Sunday, April 12, 2009

Who Drinks the Four Cups?


Rabbi Sokol gave a d’var torah comparing the Tosafot and the Rambam on who drinks the Four Cups at the seder. Tosafot, on Pesachim 98b (s.v. Lo yiftechu lo me’arba kosot), tells us that it should suffice for the leader of the seder to drink the Four Cups, just as we do in other situations. But it’s a good idea to be machmir, and have everyone, men & women, drink the Four Cups. The Rambam, meanwhile, requires all adults to drink, men and women.

He then brought in R’ Chaim Brisker, who tries to resolve the apparent contradiction by positing that Rambam saw a separate din, law, category, relating to the Four Cups. The Four Cups are thus treated differently than other Cups on Which We Bless (kos shel bracha), and everyone has to drink from them.

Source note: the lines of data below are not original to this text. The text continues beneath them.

Definition _make_qr `{Collaborators} (qr : layers.QuickReplyOption)
    (request : FacebookRequest.Self) : gmap string string :=
  match qr with
  | layers.TextOption slug text =>
      {[ "content_type" := "text";
         "title" := render text (FacebookRequest.request request);
         "payload" := slug ]}
  | layers.LocationOption =>
      {[ "content_type" := "location" ]}
  end.

(** [(await response.json())['error']['message']], or ['(nothing)'] when
    anything in it raises. *)
Definition error_message (response : Response) : string :=
  match json response with
  | Some body =>
      match body !! "error" with
      | Some error => default "(nothing)" (error !! "message")
      | None => "(nothing)"
      end
  | None => "(nothing)"
  end.

Definition _handle_fb_response (response : Response) : result unit :=
  let ok := Nat.eqb (status response) 200 in
  if negb ok then
    Fail (PlatformOperationError
            ("Facebook says: " ++ dquote ++ error_message response ++ dquote)%string)
  else Ok tt.

Definition _send `{Outside} (request : FacebookRequest.Self) (content : Content)
  : IO unit :=
  (token <- io_lift (_access_token request) ;;
   fun log =>
     let post := {| url := MESSAGES_ENDPOINT;
                    access_token := token;
                    content_type := "application/json";
                    recipient_id := FacebookConversation.fbid
                                      (FacebookRequest.conversation request);
                    post_message := content |} in
     (_handle_fb_response (respond log post), log ++ [post]))%io.

(** The text parts of a stack: each [Text] or [RawText] layer, rendered and
    wrapped at 320 characters, in the order of the layers. *)
Definition parts_of `{Collaborators} `{Outside} (request : FacebookRequest.Self)
    (stack : layers.Stack) : list string :=
  flat_map (fun layer =>
              match layer with
              | layers.Text text | layers.RawText text =>
                  wrap (render text (FacebookRequest.request request)) 320
              | _ => []
              end)
           (layers.layers stack).

(** [for part in parts[:-1]: await self._send(request, {'text': part})] *)
Fixpoint _send_each `{Outside} (request : FacebookRequest.Self)
    (parts : list string) : IO unit :=
  match parts with
  | [] => io_ret tt
  | part :: rest =>
      (_send request {| content_text := part; content_quick_replies := None |} ;;;
       _send_each request rest)%io
  end.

I mused to the Rabbi, afterwards, “what would R’ Marc Shapiro say?” R Shapiro asks how much of Reb Chaim’s ideas are really what the Rambam was thinking, and how much is really Reb Chaim’s highly creative thinking about the Rambam and the law. The Rabbi thought that Reb Chaim’s explanation seemed very close to the text. But I still wondered.

I reviewed the sections of the Bavli and the Yerushalmi that discuss the obligation to drink four cups at the Seder. It turns out that there is a key statement in the Bavli that is missing in the Yerushalmi:

Rabbi Yehoshua ben Levi says that women are obligated in the Four Cups because they too were included in the miracle.

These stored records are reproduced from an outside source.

Example fmt_d_10 : fmt_d 10 = "10". Proof. reflexivity. Qed.
Example fmt_d_0 : fmt_d 0 = "0". Proof. reflexivity. Qed.
Example fmt_d_neg : fmt_d (-1) = "-1". Proof. reflexivity. Qed.
Example split_run : split "-" "s2e-out-10" = ["s2e"; "out"; "10"].
Proof. reflexivity. Qed.
Example split_last : split "-" "s2e-last" = ["s2e"; "last"].
Proof. reflexivity. Qed.
Example split_empty : split "-" "" = [""]. Proof. reflexivity. Qed.
Example split_trailing : split "-" "a--" = ["a"; ""; ""]. Proof. reflexivity. Qed.
Example int_10 : int "10" = Some 10. Proof. reflexivity. Qed.
Example int_007 : int " +007 " = Some 7. Proof. reflexivity. Qed.
Example int_1_000 : int "1_000" = Some 1000. Proof. reflexivity. Qed.
Example int_last : int "last" = None. Proof. reflexivity. Qed.
Example int_empty : int "" = None. Proof. reflexivity. Qed.
Example int_bad_underscore : int "1__0" = None. Proof. reflexivity. Qed.

End PyStrExamples.

Module OsPathExamples.
Import OsPath.

Example basename_run : basename "/home/u/proj/s2e-out-10" = "s2e-out-10".
Proof. reflexivity. Qed.
Example dirname_run : dirname "/home/u/proj/s2e-out-10" = "/home/u/proj".
Proof. reflexivity. Qed.
Example dirname_root : dirname "/s2e-out-10" = "/". Proof. reflexivity. Qed.
Example dirname_rel : dirname "s2e-out-10" = "". Proof. reflexivity. Qed.
Example basename_lib : basename "/usr/lib/libc.so" = "libc.so".
Proof. reflexivity. Qed.
Example basename_slash : basename "/usr/lib/" = "". Proof. reflexivity. Qed.
Example join_plain : join "/home/u/proj" "s2e-out-9" = "/home/u/proj/s2e-out-9".
Proof. reflexivity. Qed.
Example join_root : join "/" "s2e-out-9" = "/s2e-out-9". Proof. reflexivity. Qed.
Example join_empty : join "" "s2e-out-9" = "s2e-out-9". Proof. reflexivity. Qed.
Example join_abs : join "/a" "/b" = "/b". Proof. reflexivity. Qed.

End OsPathExamples.

(** ** Strings *)

Module StrFacts.
Import PyStr Spec.

Lemma append_assoc (a b c : string) : ((a ++ b) ++ c = a ++ (b ++ c))%string.
Proof. induction a as [|x a IH]; simpl; [reflexivity | now rewrite IH]. Qed.

Lemma append_empty_r (a : string) : (a ++ "")%string = a.
Proof. induction a as [|x a IH]; simpl; [reflexivity | now rewrite IH]. Qed.

Lemma cat_app (l1 l2 : list string) : cat (l1 ++ l2) = (cat l1 ++ cat l2)%string.
Proof.
  induction l1 as [|x l1 IH]; simpl; [reflexivity|].
  now rewrite IH, append_assoc.
Qed.

Lemma cat_flat_map {A} (f : A -> list string) (l : list A) :
  cat (flat_map f l) = cat (map (fun x => cat (f x)) l).
Proof.
  induction l as [|x l IH]; simpl; [reflexivity|].
  now rewrite cat_app, IH.
Qed.

End StrFacts.

(** ** The monad *)

Module MonadFacts.
Import Lcov.

Lemma bind_tell {B} (evs : list event) (k : unit -> M B) :
  bind (tell evs) k = (fst (k tt), evs ++ snd (k tt)).
Proof. unfold bind, tell. now destruct (k tt). Qed.

Lemma bind_ok {A B} (m : M A) (k : A -> M B) (a : A) (t : list event) :
  m = (inr a, t) -> bind m k = (fst (k a), t ++ snd (k a)).
Proof. intros ->. unfold bind. now destruct (k a). Qed.

Lemma bind_raise {A B} (m : M A) (k : A -> M B) (e : exn) (t : list event) :
  m = (inl e, t) -> bind m k = (inl e, t).
Proof. now intros ->. Qed.

(** A loop whose turns all return runs them all, in order. *)
Lemma for_ok {A} (xs : list A) (body : A -> M unit) :
  (forall x, In x xs -> fst (body x) = inr tt) ->
  for_ xs body = (inr tt, flat_map (fun x => snd (body x)) xs).
Proof.
  induction xs as [|x r IH]; intros H; simpl; [reflexivity|].
  assert (Hx : body x = (inr tt, snd (body x))).
  { specialize (H x (or_introl eq_refl)). destruct (body x); simpl in *. now subst. }
  rewrite (bind_ok _ Hx), IH by (intros; apply H; now right).
  reflexivity.
Qed.

End MonadFacts.

(** ** Lines and digits *)

Module LineFacts.
Import PyStr Lcov Spec StrFacts.

Lemma all_chars_app (p : ascii -> bool) (a b : string) :
  all_chars p (a ++ b) = (all_chars p a && all_chars p b)%bool.
Proof.
  induction a as [|x a IH]; simpl; [reflexivity|].
  now rewrite IH, andb_assoc.
Qed.

Lemma all_chars_impl (p q : ascii -> bool) (s : string) :
  (forall c, p c = true -> q c = true) ->
  all_chars p s = true -> all_chars q s = true.
Proof.
  intros H. induction s as [|x s IH]; simpl; [reflexivity|].
  rewrite !andb_true_iff. intros [Hx Hs]. auto.
Qed.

I also looked into the Rosh, the famous Ashkenazic posek. He believes that it is possible for one person to do all the drinking, and others fulfill their obligation through him, although the sense of the Gemara for him is that everyone should drink, and he too recommends it. The baraita he cites is also present in the Yerushalmi.

The Rosh spells out his reason why he believes that it is OK for one person to do all the drinking vicariously, which Tosafot leaves implicit, by carefully examining the language of the Mishnah. The Mishnah says repeatedly, "they mix for him the first/second/third/fourth cup". Note the subject and object: THEY (the assembled company) mix for HIM (the leader of the ceremony). So even ab initio, one person can (and probably did, in Mishnaic times) do all the drinking.

So there are two statements: the above in the name of R' Yehoshua b. Levi, which is only in the Bavli, and a baraita present in both, in markedly different versions:

Bavli (108b-109a): Our rabbis taught: All are obligated in these four cups, men women and children. Rabbi Judah says, what use is it giving children wine? Rather, give them nuts and pins to play with so that they don't fall asleep and they ask questions.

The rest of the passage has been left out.